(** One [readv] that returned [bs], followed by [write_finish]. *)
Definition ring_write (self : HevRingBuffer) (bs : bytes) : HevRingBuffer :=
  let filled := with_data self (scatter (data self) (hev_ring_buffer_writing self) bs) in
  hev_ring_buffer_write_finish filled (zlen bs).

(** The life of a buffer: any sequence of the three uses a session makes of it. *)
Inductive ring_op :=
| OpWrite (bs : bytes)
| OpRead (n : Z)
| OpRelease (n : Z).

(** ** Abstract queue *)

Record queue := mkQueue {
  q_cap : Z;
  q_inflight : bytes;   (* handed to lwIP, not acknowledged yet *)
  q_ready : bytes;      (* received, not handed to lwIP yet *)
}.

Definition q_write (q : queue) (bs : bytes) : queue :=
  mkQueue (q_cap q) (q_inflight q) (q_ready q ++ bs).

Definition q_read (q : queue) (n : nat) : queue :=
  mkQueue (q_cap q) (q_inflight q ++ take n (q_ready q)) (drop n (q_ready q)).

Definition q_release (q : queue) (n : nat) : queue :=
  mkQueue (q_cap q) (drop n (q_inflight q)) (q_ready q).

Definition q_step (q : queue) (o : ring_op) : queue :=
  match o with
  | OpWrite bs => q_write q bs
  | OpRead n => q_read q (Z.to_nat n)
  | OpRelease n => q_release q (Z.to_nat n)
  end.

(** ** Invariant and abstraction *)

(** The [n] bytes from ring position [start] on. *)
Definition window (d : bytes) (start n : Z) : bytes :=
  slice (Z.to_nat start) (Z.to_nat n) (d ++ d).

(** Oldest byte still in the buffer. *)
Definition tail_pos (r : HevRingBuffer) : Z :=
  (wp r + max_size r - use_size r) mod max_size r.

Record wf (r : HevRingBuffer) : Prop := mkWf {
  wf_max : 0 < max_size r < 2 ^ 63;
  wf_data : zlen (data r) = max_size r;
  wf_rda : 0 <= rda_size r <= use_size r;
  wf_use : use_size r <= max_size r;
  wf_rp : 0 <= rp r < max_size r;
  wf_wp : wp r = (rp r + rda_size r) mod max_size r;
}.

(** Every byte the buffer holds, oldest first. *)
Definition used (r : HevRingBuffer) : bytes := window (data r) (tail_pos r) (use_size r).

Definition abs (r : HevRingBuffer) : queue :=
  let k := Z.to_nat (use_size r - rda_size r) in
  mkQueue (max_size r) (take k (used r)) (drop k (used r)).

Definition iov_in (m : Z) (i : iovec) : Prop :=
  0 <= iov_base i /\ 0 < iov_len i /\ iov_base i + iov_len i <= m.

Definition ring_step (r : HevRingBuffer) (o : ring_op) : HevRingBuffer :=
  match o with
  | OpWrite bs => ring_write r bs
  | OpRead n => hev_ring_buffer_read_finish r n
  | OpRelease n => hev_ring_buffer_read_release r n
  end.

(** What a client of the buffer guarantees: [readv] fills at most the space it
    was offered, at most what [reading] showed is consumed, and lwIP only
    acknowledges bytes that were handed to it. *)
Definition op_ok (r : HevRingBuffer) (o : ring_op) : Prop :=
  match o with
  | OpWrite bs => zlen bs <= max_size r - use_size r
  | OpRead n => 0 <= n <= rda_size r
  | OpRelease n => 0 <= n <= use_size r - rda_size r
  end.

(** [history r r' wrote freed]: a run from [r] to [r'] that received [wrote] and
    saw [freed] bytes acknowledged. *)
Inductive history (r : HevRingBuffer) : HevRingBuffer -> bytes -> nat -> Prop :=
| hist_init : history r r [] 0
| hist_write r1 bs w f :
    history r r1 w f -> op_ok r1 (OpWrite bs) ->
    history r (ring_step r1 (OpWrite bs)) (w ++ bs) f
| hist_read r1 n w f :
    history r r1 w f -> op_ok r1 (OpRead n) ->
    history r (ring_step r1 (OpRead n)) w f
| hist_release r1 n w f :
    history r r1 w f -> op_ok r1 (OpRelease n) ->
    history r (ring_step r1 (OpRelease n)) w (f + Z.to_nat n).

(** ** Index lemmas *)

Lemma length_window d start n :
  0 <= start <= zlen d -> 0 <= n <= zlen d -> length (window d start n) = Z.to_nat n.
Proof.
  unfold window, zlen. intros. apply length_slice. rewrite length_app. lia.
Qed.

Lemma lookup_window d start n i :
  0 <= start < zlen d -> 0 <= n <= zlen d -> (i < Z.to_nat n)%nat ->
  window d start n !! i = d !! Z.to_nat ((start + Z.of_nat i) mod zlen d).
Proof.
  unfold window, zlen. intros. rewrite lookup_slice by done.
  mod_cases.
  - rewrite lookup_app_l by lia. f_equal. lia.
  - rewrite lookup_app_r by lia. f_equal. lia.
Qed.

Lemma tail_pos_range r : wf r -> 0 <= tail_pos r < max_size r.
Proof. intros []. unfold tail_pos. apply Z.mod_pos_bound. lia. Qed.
================
__Work request__.
Retype exactly the span of lines from the one with "(wp r + max_size" through the one with "hev_ring_buffer_read_finish r n"; include both ends and omit the rest of the material.

__Task response__.
  (wp r + max_size r - use_size r) mod max_size r.

Record wf (r : HevRingBuffer) : Prop := mkWf {
  wf_max : 0 < max_size r < 2 ^ 63;
  wf_data : zlen (data r) = max_size r;
  wf_rda : 0 <= rda_size r <= use_size r;
  wf_use : use_size r <= max_size r;
  wf_rp : 0 <= rp r < max_size r;
  wf_wp : wp r = (rp r + rda_size r) mod max_size r;
}.

(** Every byte the buffer holds, oldest first. *)
Definition used (r : HevRingBuffer) : bytes := window (data r) (tail_pos r) (use_size r).

Definition abs (r : HevRingBuffer) : queue :=
  let k := Z.to_nat (use_size r - rda_size r) in
  mkQueue (max_size r) (take k (used r)) (drop k (used r)).

Definition iov_in (m : Z) (i : iovec) : Prop :=
  0 <= iov_base i /\ 0 < iov_len i /\ iov_base i + iov_len i <= m.

Definition ring_step (r : HevRingBuffer) (o : ring_op) : HevRingBuffer :=
  match o with
  | OpWrite bs => ring_write r bs
  | OpRead n => hev_ring_buffer_read_finish r n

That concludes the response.